Popeye is a hot-tempered, bulge-muscled, lantern-jawed sailorman created by the late Cartoonist Elzie Crisler Segar.
Last week Popeye in the flesh (of Actor Harry Foster Welch) stalked into the Washington office of Admiral Harold Raynsford Stark, Chief of Naval Operations to the OPNAV he presented a belligerent self-portrait, to be used as official insignia for a new squadron of Navy bombers. Said the Admiral pridefully: “You have always been an inspiration to men in the Navy. . . .”
One of the few surviving comic strips that are really meant to be funny is Segar’s Thimble Theatre, starring Popeye. Thimble Theatre’s first cast consisted of gawky Heroine Olive Oyl and her dimwit brother Castor. They straggled along for ten years before Castor Oyl one day in 1929 encountered Popeye on a dock. Cried Castor: “Hey, are you a sailor?” Said Popeye dourly: “Ja think I was a cowboy?”
Since then over 600 commercial products have borne his name, including dolls, jewelry, fountain pens, wallpaper, soap, and 90 cinema shorts have featured him. For three years Segar’s sailor, who derives his prodigious strength from spinach, advertised Wheatena, then Popsicles, on the air. In 1935 Popeye paid Artist Segar $100,000 a year.

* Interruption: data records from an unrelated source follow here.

(** C5.  [execute_command] asks for exactly one process.  Its result is
    decided by what [subprocess.run] does, and by nothing else (not by
    whether the log could be written):
    - the process completes, with any return code: the triple
      [(returncode, stdout, stderr)] is returned, nothing is raised;
    - the timeout expires: a [MigratorXpressError] is raised whose message
      carries the timeout the call was given and whose cause is the
      [TimeoutExpired]; no triple is returned;
    - any other exception: a [MigratorXpressError] is raised whose message
      carries the text of the exception and whose cause is the exception.
    So an error is raised exactly when [subprocess.run] raises. *)
Theorem execute_command_outcomes (run : OS) (log_writable : string → bool)
        (command : list string) (timeout : Z) (log_dir : option string)
        (w : World) :
  let '(result, w') :=
    execute_command run log_writable command timeout log_dir w in
  spawned w' = spawned w ++ [command]
  ∧ match run command timeout with
    | Completed returncode stdout stderr =>
        result = inr (returncode, stdout, stderr)
    | Raised (TimeoutExpired msg) =>
        result = inl (mkError ("Execution timed out after " ++ pretty timeout
                               ++ " seconds")%string
                              (Some (TimeoutExpired msg)))
    | Raised e =>
        result = inl (mkError ("Execution failed: " ++ exception_message e)%string
                              (Some e))
    end
  ∧ ((∃ err, result = inl err) ↔ ∃ e, run command timeout = Raised e)
  ∧ (∀ other_timeout err,
       result = inl err →
       message err = ("Execution timed out after " ++ pretty other_timeout
                      ++ " seconds")%string →
       (∃ msg, run command timeout = Raised (TimeoutExpired msg)) →
       other_timeout = timeout)
  ∧ (∀ log_writable',
       (execute_command run log_writable' command timeout log_dir w).1
       = result).
Proof.
  unfold execute_command.
  destruct (run command timeout) as [returncode stdout stderr|e] eqn:Hrun.
  - cbv zeta. repeat split.
    + destruct log_dir as [d|]; [|done]. unfold _save_execution_log.
      by destruct (log_writable d).
    + intros [err [=]].
    + intros [e [=]].
    + intros ? ? [=].
  - destruct e as [msg|msg|msg]; cbv zeta; (repeat split; eauto).
    + intros other_timeout err [= <-] Hmsg _. simpl in Hmsg.
      symmetry. by apply timeout_message_inj.
    + intros ? ? _ _ [? [=]].
    + intros ? ? _ _ [? [=]].
Qed.

(** ** C6: execution is gated by the confirmation *)

(** C6, as amended.  For every [execute_command] request and every state of
    the server:
    - an absent confirmation counts as a false one;
    - when the confirmation is absent or false in Python's sense, the
      handler asks for no process and writes no log (the world is left as it
      was); it returns the safety message when the command builder was
      initialised, and the binary-not-found error, which it checks first,
      when it was not;
    - whenever the world changes (a process is asked for), the builder is
      there and the confirmation is true in Python's sense, which for a
      boolean means that it is [true]. *)
Theorem execution_is_gated (run : OS) (log_writable : string → bool)
        (timeout : Z) (log_dir : string)
        (shlex_split : string → string + list string)
        (command_builder : option CommandBuilder)
        (arguments : gmap string JValue) (w : World) :
  let confirmation := get arguments "confirmation" (JBool false) in
  let '(outcome, w') :=
    handle_execute_command run log_writable timeout log_dir shlex_split
                           command_builder arguments w in
  (arguments !! "confirmation" = None → truthy confirmation = false)
  ∧ (truthy confirmation = false →
     w' = w
     ∧ match command_builder with
       | Some _ => outcome = Returns execution_blocked_text
       | None =>
           outcome = Returns "Error: MigratorXpress binary not found. Please check MIGRATORXPRESS_PATH."
       end)
  ∧ (w' ≠ w →
     is_Some command_builder ∧ truthy confirmation = true
     ∧ ∀ b, confirmation = JBool b → b = true).
Proof.
  intros confirmation. unfold handle_execute_command.
  fold confirmation.
  assert (arguments !! "confirmation" = None → truthy confirmation = false)
    as Habsent.
  { intros H. unfold confirmation, get. by rewrite H. }
  destruct command_builder as [builder|]; [|by repeat split].
  destruct (truthy confirmation) eqn:Hconf; simpl.
  - destruct (truthy (get arguments "command" (JStr ""))); simpl;
      [|by repeat split].
    destruct (get arguments "command" (JStr "")) as [| | | |text| |];
      try by repeat split.
    destruct (shlex_split text) as [msg|command]; [by repeat split|].
    destruct (execute_command _ _ _ _ _ _) as [[err|[[rc out] err]] w'];
      (split; [done|]); (split; [done|]); intros _;
      (split; [by eexists|]); (split; [done|]);
      intros b Hb; by rewrite Hb in Hconf.
  - by repeat split.
Qed.
(** * Project Naranja: the trainer's reveal engine, question fetching,
      search pagination and the explanation fetcher

    A shallow embedding of [project_naranja.py].  The program is a Streamlit
    script: every user action (and every [st.rerun()]) executes the script
    from the top against the persistent [st.session_state].  A script run is
    modelled as a computation over a [Machine] (session state, the elements
    put on the page, the number of calls of [qbr.random_tossup] and
    [qbr.random_bonus] made so far) that ends normally, with [st.rerun()],
    or with an uncaught exception; session mutations made before the script
    is cut short persist, as they do in Streamlit.

    External collaborators (the qbreader client, the HTTP endpoints, the
    judge, spaCy, [json.loads], the wall clock) are fields of a [World]
    record or of the per-run [Input]; wall-clock readings are floats in the
    program and rationals here; a [str] is the UTF-8 encoding of its code
    points. *)

From Stdlib Require Import ZArith QArith Lqa List String Ascii Bool Lia.
Import ListNotations.

#[local] Set Warnings "-register-all".

Local Open Scope string_scope.
Local Open Scope Z_scope.

(** ** Python built-ins used by the program *)

Module Py.

(** A Python [str] is represented by the UTF-8 encoding of its code points: a
    [string] is the sequence of the bytes, and a character of the [str] is
    one to four of them.  Concatenation, comparison, the search for a
    substring and the replacement of an ASCII character are the same on the
    bytes as on the code points; what reads characters ([str.split],
    [str.strip], [s[0]], iteration over a [str]) goes through [chars]. *)

Definition is_empty (s : string) : bool :=
  match s with EmptyString => true | String _ _ => false end.

(** The UTF-8 encoding of a code point. *)
Definition utf8 (cp : N) : string :=
  let byte (n : N) := ascii_of_N n in
  (if cp <? 128 then String (byte cp) EmptyString
   else if cp <? 2048 then
     String (byte (192 + cp / 64))
       (String (byte (128 + cp mod 64)) EmptyString)
   else if cp <? 65536 then
     String (byte (224 + cp / 4096))
       (String (byte (128 + (cp / 64) mod 64))
          (String (byte (128 + cp mod 64)) EmptyString))
   else
     String (byte (240 + cp / 262144))
       (String (byte (128 + (cp / 4096) mod 64))
          (String (byte (128 + (cp / 64) mod 64))
             (String (byte (128 + cp mod 64)) EmptyString))))%N.

(** A continuation byte, [10xxxxxx]. *)
Definition is_continuation (c : ascii) : bool :=
  let n := N_of_ascii c in
  ((128 <=? n)%N && (n <? 192)%N)%bool.

(** [chars_aux s]: the continuation bytes [s] starts with, and the
    characters after them. *)
Fixpoint chars_aux (s : string) : string * list string :=
  match s with
  | EmptyString => (EmptyString, [])
  | String c rest =>
      let '(cont, l) := chars_aux rest in
      if is_continuation c then (String c cont, l)
      else (EmptyString, String c cont :: l)
  end.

Three years ago, at his home in Santa Monica, Calif., Cartoonist Segar began to ail, died ten months later at the age of 43. King Features finally found a young Hungarian artist, Bela Zaboly, to draw the strip. Zaboly’s Popeye no longer goes to sea on long, fantastic voyages of discovery. But Popeye has more customers than ever before: over 500 daily, 200 Sunday papers.